2. En esto le trajeron un paralítico postrado en una camilla. Viendo Jesús la fe de ellos, dijo al paralítico: «¡ Ánimo!, hijo, tus pecados te son perdonados.»
3. Pero he aquí que algunos escribas dijeron para sí: «Este está blasfemando.»
4. Jesús, conociendo sus pensamientos, dijo: «¿Por qué piensan mal en sus corazones? ¿Qué es más fácil, decir: “Tus pecados te son perdonados”, o decir:
5. “Levántate y anda”?
6. Pues para que sepan que el Hijo del hombre tiene en la tierra poder de perdonar pecados – dice entonces al paralítico -: “Levántate, toma tu camilla y vete a tu casa”.»
7. Él se levantó y se fue a su casa.
8. Y al ver esto, la gente temió y glorificó a Dios, que había dado tal poder a los hombres.

Reflexión: Mt 9,1-8

Hay Gracias que recibimos de Dios todos los días y que sin embargo no son tan evidentes, por lo tanto, tendemos a darlas por descontadas y ni si quiera valorarlas. Con frecuencia viene a nuestra mente el estar atravesando el Universo a una velocidad de vértigo y sin que ello dependa de ninguno de los 7mil millones de habitantes que hay en el planeta. ¿Cómo no nos detenemos o nos estrellamos? ¿Puede pasar en cualquier momento? Sí, es cierto, pero por qué no ha pasado en los miles de millones de años que tenemos de existencia. ¿Por qué sí ha ocurrido en muchísimos otros lugares de la galaxia, incluso en nuestro vecindario y no ha ocurrido con nuestro hermoso planeta azul? ¿Qué tenemos de especial para que hayamos surgido aquí y solo aquí, esta raza de seres únicos, capaces de tantos prodigios y al mismo tiempo tan insignificantes comparados tan solo con el Sistema Solar? ¿Qué de extraordinario hicimos para que la vida se dé aquí? ¿No hicimos nada? ¿No es un premio? ¿No lo merecíamos? Es un misterio para el que la ciencia -nuestra pobre ciencia-, viene promulgando teorías desde hace muchísimo tiempo, sin poderlas comprobar de modo definitivo. Pura especulación, porque nuestra ciencia –por más avanzada-, todavía es limitada. En esto le trajeron un paralítico postrado en una camilla. Viendo Jesús la fe de ellos, dijo al paralítico: «¡ Animo!, hijo, tus pecados te son perdonados.»

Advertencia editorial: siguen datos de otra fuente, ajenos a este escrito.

(* ===== verification/TabMeta.v ===== *)
(** * TabMeta: the tabs of terminals, [internal/webui/tabmeta/store.go] and
    [handlers_terminal_tabs.go]

    A hash in Redis for each terminal's label, notes and place, over [Net]. What
    SCAN answers during a call is an argument, as its batches of keys; the textual
    form of a time is the class [TimeText]. *)
From S2P Require Import Prelude Scanner Redis Net IssueTypes FleetStore FleetHandlers SseHub Terminal.
Import Net.
Local Open Scope Z_scope.

Module Tabs.
Import Fleet.
Local Open Scope string_scope.

Definition keyPrefix : string := "terminal:meta:".
Definition validSessionName : string -> bool := Terminal.Manager.validSessionName.

Record TabMetadata := mkTab {
  SessionName : string; Label : string; Notes : string; SortOrder : Z; CreatedAt : Z; UpdatedAt : Z;
}.

Definition metaKey (session : string) : string := keyPrefix +:+ session.

Definition ValidateSessionName (name : string) : option goerror :=
  if bool_decide (name = "") then Some (Msg "session name is required")
  else if negb (validSessionName name) then Some (Msg ("invalid session name " +:+ quote name +:+ ": must match [a-zA-Z0-9_-]+"))
  else None.

(** [Format(time.RFC3339)] of a time in UTC, and [time.Parse]: seconds are kept,
    up to the year 9999. *)
Class TimeText := {
  Format : Z -> string;
  Parse : string -> option Z;
  parse_format : forall t, (0 <= t < 253402300800 * second)%Z -> Parse (Format t) = Some (t / second * second)%Z;
}.

(** The zero [time.Time]. *)
Definition zero_time : Z := (-62135596800 * second)%Z.

Section store.
Context {redis : RedisServer} {times : TimeText} {sorting : SliceSort}.

Definition parse_time (vals : gmap string string) (field : string) : Z :=
  match vals !! field with Some v => default zero_time (Parse v) | None => zero_time end.

Definition parseMetadata (sessionName : string) (vals : gmap string string) : TabMetadata :=
  mkTab sessionName (default "" (vals !! "label")) (default "" (vals !! "notes"))
    (match vals !! "sort_order" with Some so => default 0%Z (atoi so) | None => 0%Z end)
    (parse_time vals "created_at") (parse_time vals "updated_at").

Definition HGetAll (key : string) : IO (gmap string string) :=
  r ← round_trip (one (HGETALL key)); mret (match r with RHash h => h | _ => ∅ end).

Definition Get (sessionName : string) : IO (option TabMetadata) :=
  io_check (ValidateSessionName sessionName);;
  vals ← wrap_err ("hgetall " +:+ sessionName +:+ ": ") (HGetAll (metaKey sessionName));
  mret (if bool_decide (vals = ∅) then None else Some (parseMetadata sessionName vals)).

(** ** The list *)

(** The tabs of a batch of keys; a key that fails or has gone is left out. *)
Fixpoint read_batch (keys : list string) : IO (list TabMetadata) :=
  match keys with
  | [] => mret []
  | key :: keys =>
      r ← io_try (HGetAll key);
      rest ← read_batch keys;
      mret (match r with
            | Ok vals => if bool_decide (vals = ∅) then rest else parseMetadata (str_drop (String.length keyPrefix) key) vals :: rest
            | Err _ => rest
            end)
  end.
(** The batches of a SCAN, the last of them with cursor 0. *)
Fixpoint read_batches (batches : list (list string)) : IO (list TabMetadata) :=
  match batches with
  | [] => mret []
  | keys :: batches =>
      keys ← wrap_err "scan: " (round_trip (LRet keys));
      l ← read_batch keys;
      rest ← read_batches batches;
      mret (l ++ rest)%list
  end.
Definition by_order (a b : TabMetadata) : bool := (SortOrder a <? SortOrder b)%Z.
Definition List_ (batches : list (list string)) : IO (list TabMetadata) :=
  result ← read_batches batches; mret (sort_slice by_order result).

(** ** Writing *)
Definition tab_fields (meta : TabMetadata) : list (string * string) :=
  [("label", Label meta); ("notes", Notes meta); ("sort_order", itoa (SortOrder meta));
   ("created_at", Format (CreatedAt meta)); ("updated_at", Format (UpdatedAt meta))].

Definition Set_ (meta : TabMetadata) : IO unit :=
  io_check (ValidateSessionName (SessionName meta));;
  wrap_err ("hset " +:+ SessionName meta +:+ ": ") (round_trip (one (HSET (metaKey (SessionName meta)) (tab_fields meta))));;
  mret tt.

Definition Patch (sessionName : string) (fields : gmap string string) : IO (option TabMetadata) :=
  io_check (ValidateSessionName sessionName);;
  let key := metaKey sessionName in
  exists_ ← wrap_err ("exists " +:+ sessionName +:+ ": ") (round_trip (one (EXISTS key)));
  if (match exists_ with RInt n => (n =? 0)%Z | _ => false end) then io_fail (Msg ("session " +:+ quote sessionName +:+ " not found"))
  else
    now ← io_now;
    let fields := <["updated_at" := Format now]> fields in
    wrap_err ("hset " +:+ sessionName +:+ ": ") (round_trip (one (HSET key (map_to_list fields))));;
    Get sessionName.

Definition Delete (sessionName : string) : IO unit :=
  io_check (ValidateSessionName sessionName);;
  wrap_err ("del " +:+ sessionName +:+ ": ") (round_trip (one (DEL (metaKey sessionName))));;
  mret tt.

Definition default_tab (now : Z) (session : string) (order : Z) : TabMetadata := mkTab session session "" order now now.

(** Records for the sessions that have none; one that cannot be written is left out. *)
Fixpoint add_defaults (now : Z) (existingSet : gset string) (activeSessions : list string) (maxOrder : Z) : IO (list TabMetadata) :=
  match activeSessions with
  | [] => mret []
  | session :: rest =>
      if bool_decide (session ∈ existingSet) then add_defaults now existingSet rest maxOrder
      else
        let maxOrder := inc64 maxOrder in
        let meta := default_tab now session maxOrder in
        r ← io_try (Set_ meta);
        l ← add_defaults now existingSet rest maxOrder;
        mret (match r with Ok _ => meta :: l | Err _ => l end)
  end.
Definition max_order (l : list TabMetadata) : Z := foldl (fun m t => if (m <? SortOrder t)%Z then SortOrder t else m) 0%Z l.

Definition EnsureDefaults (batches : list (list string)) (activeSessions : list string) : IO (list TabMetadata) :=
  existing ← List_ batches;
  now ← io_now;
  added ← add_defaults now (list_to_set (map SessionName existing)) activeSessions (max_order existing);
  mret (sort_slice by_order (existing ++ added)%list).

(** ** The handlers *)
Inductive tab_data := NoData | OneTab (t : TabMetadata) | AllTabs (l : list TabMetadata).
Record tabMetadataResponse := mkTabResp { tm_Success : bool; tm_Data : tab_data; tm_Error : string }.
Abbreviation answer := (Z * tabMetadataResponse * option Sse.MutationPayload)%type.
Definition tab_failed (status : Z) (message : string) : answer := (status, mkTabResp false NoData message, None).

Record tabPatchRequest := mkTabPatch { tp_Label : option string; tp_Notes : option string; tp_SortOrder : option Z }.
Context {patch_body : FleetApi.JsonBody tabPatchRequest}.

(** [sessions]: tmux's, when there is a manager. *)
Definition handleListTerminalTabs (store : bool) (sessions : option (res (list string))) (batches : list (list string)) : IO answer :=
  if negb store then mret (tab_failed 503 "tab metadata not available (no Redis)")
  else
    r ← io_try (EnsureDefaults batches (match sessions with Some (Ok l) => l | _ => [] end));
    mret (match r with
          | Err _ => tab_failed 500 "failed to list tab metadata"
          | Ok tabs => (200%Z, mkTabResp true (AllTabs tabs) "", None)
          end).

(** The checks before the other three: a store and a name. *)
Definition with_session (store : bool) (session : string) (k : IO answer) : IO answer :=
  if negb store then mret (tab_failed 503 "tab metadata not available (no Redis)")
  else match ValidateSessionName session with
       | Some e => mret (tab_failed 400 (error_text e))
       | None => k
       end.

Definition handleGetTerminalTab (store : bool) (session : string) : IO answer :=
  with_session store session (
    r ← io_try (Get session);
    mret (match r with
          | Err _ => tab_failed 500 "failed to get tab metadata"
          | Ok None => tab_failed 404 "tab metadata not found"
          | Ok (Some meta) => (200%Z, mkTabResp true (OneTab meta) "", None)
          end)).

(** What is broadcast after a change, when there is a hub. *)
Definition tab_event (hub : bool) (session : string) : IO (option Sse.MutationPayload) :=
  if hub then now ← io_now; mret (Some (Sse.mkPayload "terminal_metadata" session "" "" "" (Format now) "" "" "" 0)) else mret None.

Definition patch_fields (req : tabPatchRequest) : gmap string string :=
  let m := match tp_Label req with Some v => <["label" := v]> ∅ | None => ∅ end in
  let m := match tp_Notes req with Some v => <["notes" := v]> m | None => m end in
  match tp_SortOrder req with Some n => <["sort_order" := itoa n]> m | None => m end.

Definition handlePatchTerminalTab (store hub : bool) (session body : string) : IO answer :=
  with_session store session (
    match FleetApi.decode_body body with
    | inr _ => mret (tab_failed 400 "invalid request body")
    | inl req =>
        let fields := patch_fields req in
        if bool_decide (fields = ∅) then mret (tab_failed 400 "no fields to update")
        else
          r ← io_try (Patch session fields);
          match r with
          | Err e => mret (tab_failed (if contains (error_text e) "not found" then 404 else 500)%Z "failed to update tab metadata")
          | Ok meta =>
              event ← tab_event hub session;
              mret (200%Z, mkTabResp true (match meta with Some t => OneTab t | None => NoData end) "", event)
          end
    end).

Definition handleDeleteTerminalTab (store hub : bool) (session : string) : IO answer :=
  with_session store session (
    r ← io_try (Delete session);
    match r with
    | Err _ => mret (tab_failed 500 "failed to delete tab metadata")
    | Ok _ => event ← tab_event hub session; mret (200%Z, mkTabResp true NoData "", event)
    end).

(** ** On a quiet network *)

(** Only hashes are under the key. *)
Definition typed (ks : keyspace) (key : string) : Prop := forall e, ks !! key = Some e -> exists h, ent_val e = VHash h.
Definition hash_of (ks : keyspace) (key : string) : gmap string string :=
  match ent_val <$> ks !! key with Some (VHash h) => h | _ => ∅ end.

Lemma typed_hash ks key : typed ks key ->
  ks !! key = None /\ hash_of ks key = ∅ \/ exists e, ks !! key = Some e /\ ent_val e = VHash (hash_of ks key).
Proof.
  intros Ht. unfold hash_of. destruct (ks !! key) as [e|] eqn:E; [right|by left]. destruct (Ht e E) as [h Eh]. exists e. cbn. by rewrite Eh.
Qed.

Lemma HGetAll_quiet key w : w_net w = [] -> typed (now_view w) key ->
  exists w', HGetAll key w = (w', Ok (hash_of (now_view w) key)) /\ quiet_to w (now_view w) w'.
Proof.
  intros Hq Ht. destruct (round_trip_ok (one (HGETALL key)) w (now_view w) (RHash (hash_of (now_view w) key)) Hq) as (w' & E & H).
  { unfold one. cbn [run_ks doc_exec]. destruct (typed_hash _ _ Ht) as [[-> ->]|(e & -> & Ee)]; [done|]. cbn. by rewrite Ee. }
  exists w'. split; [|done]. unfold HGetAll. by rewrite (io_bind_ok _ _ _ _ _ E).
Qed.

Lemma Get_quiet name w : ValidateSessionName name = None -> w_net w = [] -> typed (now_view w) (metaKey name) ->
  exists w', Get name w = (w', Ok (if bool_decide (hash_of (now_view w) (metaKey name) = ∅) then None
                                  else Some (parseMetadata name (hash_of (now_view w) (metaKey name))))) /\ quiet_to w (now_view w) w'.
Proof.
  intros Hv Hq Ht. destruct (HGetAll_quiet _ w Hq Ht) as (w' & E & H). exists w'. split; [|done].
  unfold Get. rewrite io_check_none by done. by rewrite (io_bind_ok _ _ _ _ _ (wrap_err_ok _ _ _ _ _ E)).
Qed.

(** What a write leaves under its key. *)
Definition written (key : string) (fields : list (string * string)) (ks : keyspace) : keyspace :=
  <[key := mkEntry (VHash (hset (hash_of ks key) fields)) (keep_ttl (ks !! key))]> ks.

Lemma Set_quiet meta w : ValidateSessionName (SessionName meta) = None -> w_net w = [] -> typed (now_view w) (metaKey (SessionName meta)) ->
  exists w', Set_ meta w = (w', Ok tt) /\ quiet_to w (written (metaKey (SessionName meta)) (tab_fields meta) (now_view w)) w'.
Proof.
  intros Hv Hq Ht. set (key := metaKey (SessionName meta)) in *.
  destruct (round_trip_ok (one (HSET key (tab_fields meta))) w (written key (tab_fields meta) (now_view w)) (RInt 5) Hq) as (w' & E & H).
  { unfold one, written. cbn [run_ks doc_exec]. destruct (typed_hash _ _ Ht) as [[-> ->]|(e & -> & Ee)]; [done|]. cbn. by rewrite Ee. }
  exists w'. split; [|done]. unfold Set_. rewrite io_check_none by done. fold key. by rewrite (io_bind_ok _ _ _ _ _ (wrap_err_ok _ _ _ _ _ E)).
Qed.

Los seres humanos tenemos una historia común, una historia que compartimos con todos los demás seres vivos de este planeta. Para que fuera posible la vida fueron necesarias ciertas condiciones, sin las cuales nada de esto hubiera sido posible. ¿Cómo y por qué se dieron justo en aquel momento? ¿Pura coincidencia? ¿O es que alguien lo planeo de este modo? Si observamos el universo entero, desde las patas del insecto más pequeño, encontramos que todo es una obra perfecta de ingeniería, de precisión. Todo tiene un por qué y un para qué. Todo funciona sincronizadamente y en armonía. Y, aunque ahora todo se quiera relativizar, es un hecho concreto y comprobable por las evidencias que podemos constatar en todo lugar, que el hombre es de lejos el único ser vivo que tiene inteligencia, libertad y voluntad. Estamos en la cúspide de la creación. Resulta casi imposible dudar que haya un ser superior a nosotros en el Universo. Por lo menos no existe en la minúscula porción conocida y todos nuestros descubrimientos y adelantos nos sugieren que es muy posible que estemos solos, aunque con alguna justificación se pueda especular en sentido contrario, es decir, pensar que lo que ocurrió con nosotros sea más o menos una norma en el Universo. Pero todo esto resulta un misterio, de un conocimiento tan basto como el Universo mismo, del que recién nos estamos aproximando a la orilla. La única respuesta autorizada que hasta hoy hemos tenido es –ni más ni menos- la del Autor del Universo. ¿No es de necios, testarudos, torpes, soberbios e incrédulos estar buscando más? En esto le trajeron un paralítico postrado en una camilla. Viendo Jesús la fe de ellos, dijo al paralítico: «¡ Animo!, hijo, tus pecados te son perdonados.»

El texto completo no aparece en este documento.